[Stored items]
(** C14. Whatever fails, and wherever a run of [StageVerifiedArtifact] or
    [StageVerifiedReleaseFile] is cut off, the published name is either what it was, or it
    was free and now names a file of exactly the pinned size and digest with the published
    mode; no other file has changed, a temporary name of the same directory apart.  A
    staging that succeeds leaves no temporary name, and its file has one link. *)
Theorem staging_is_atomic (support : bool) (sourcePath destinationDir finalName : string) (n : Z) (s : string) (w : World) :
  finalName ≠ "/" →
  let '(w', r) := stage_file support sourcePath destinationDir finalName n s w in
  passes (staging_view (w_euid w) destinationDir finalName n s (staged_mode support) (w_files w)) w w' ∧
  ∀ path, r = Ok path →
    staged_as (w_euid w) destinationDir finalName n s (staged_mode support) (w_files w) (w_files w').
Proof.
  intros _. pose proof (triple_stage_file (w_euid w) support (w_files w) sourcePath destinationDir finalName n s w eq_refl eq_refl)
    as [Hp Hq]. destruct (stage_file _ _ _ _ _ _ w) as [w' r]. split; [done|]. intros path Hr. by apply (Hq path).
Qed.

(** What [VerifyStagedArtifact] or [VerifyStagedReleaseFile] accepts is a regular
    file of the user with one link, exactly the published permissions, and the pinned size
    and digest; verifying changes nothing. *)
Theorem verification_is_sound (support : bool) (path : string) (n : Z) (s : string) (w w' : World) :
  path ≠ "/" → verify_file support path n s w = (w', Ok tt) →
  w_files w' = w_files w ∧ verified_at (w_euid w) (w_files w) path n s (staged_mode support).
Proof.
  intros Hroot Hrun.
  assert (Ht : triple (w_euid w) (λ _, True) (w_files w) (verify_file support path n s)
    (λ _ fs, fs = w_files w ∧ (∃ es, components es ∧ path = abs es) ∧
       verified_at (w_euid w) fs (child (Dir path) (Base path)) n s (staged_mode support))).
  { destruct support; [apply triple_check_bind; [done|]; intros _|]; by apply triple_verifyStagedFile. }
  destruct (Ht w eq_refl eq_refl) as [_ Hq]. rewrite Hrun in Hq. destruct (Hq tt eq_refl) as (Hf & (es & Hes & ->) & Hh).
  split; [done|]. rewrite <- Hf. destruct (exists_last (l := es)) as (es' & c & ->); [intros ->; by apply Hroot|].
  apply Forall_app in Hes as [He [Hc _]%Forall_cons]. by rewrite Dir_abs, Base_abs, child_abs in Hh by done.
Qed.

Task instructions:
An exact transcription of the data above is required.

Solution below:
(** C14. Whatever fails, and wherever a run of [StageVerifiedArtifact] or
    [StageVerifiedReleaseFile] is cut off, the published name is either what it was, or it
    was free and now names a file of exactly the pinned size and digest with the published
    mode; no other file has changed, a temporary name of the same directory apart.  A
    staging that succeeds leaves no temporary name, and its file has one link. *)
Theorem staging_is_atomic (support : bool) (sourcePath destinationDir finalName : string) (n : Z) (s : string) (w : World) :
  finalName ≠ "/" →
  let '(w', r) := stage_file support sourcePath destinationDir finalName n s w in
  passes (staging_view (w_euid w) destinationDir finalName n s (staged_mode support) (w_files w)) w w' ∧
  ∀ path, r = Ok path →
    staged_as (w_euid w) destinationDir finalName n s (staged_mode support) (w_files w) (w_files w').
Proof.
  intros _. pose proof (triple_stage_file (w_euid w) support (w_files w) sourcePath destinationDir finalName n s w eq_refl eq_refl)
    as [Hp Hq]. destruct (stage_file _ _ _ _ _ _ w) as [w' r]. split; [done|]. intros path Hr. by apply (Hq path).
Qed.

(** What [VerifyStagedArtifact] or [VerifyStagedReleaseFile] accepts is a regular
    file of the user with one link, exactly the published permissions, and the pinned size
    and digest; verifying changes nothing. *)
Theorem verification_is_sound (support : bool) (path : string) (n : Z) (s : string) (w w' : World) :
  path ≠ "/" → verify_file support path n s w = (w', Ok tt) →
  w_files w' = w_files w ∧ verified_at (w_euid w) (w_files w) path n s (staged_mode support).
Proof.
  intros Hroot Hrun.
  assert (Ht : triple (w_euid w) (λ _, True) (w_files w) (verify_file support path n s)
    (λ _ fs, fs = w_files w ∧ (∃ es, components es ∧ path = abs es) ∧
       verified_at (w_euid w) fs (child (Dir path) (Base path)) n s (staged_mode support))).
  { destruct support; [apply triple_check_bind; [done|]; intros _|]; by apply triple_verifyStagedFile. }
  destruct (Ht w eq_refl eq_refl) as [_ Hq]. rewrite Hrun in Hq. destruct (Hq tt eq_refl) as (Hf & (es & Hes & ->) & Hh).
  split; [done|]. rewrite <- Hf. destruct (exists_last (l := es)) as (es' & c & ->); [intros ->; by apply Hroot|].
  apply Forall_app in Hes as [He [Hc _]%Forall_cons]. by rewrite Dir_abs, Base_abs, child_abs in Hh by done.
Qed.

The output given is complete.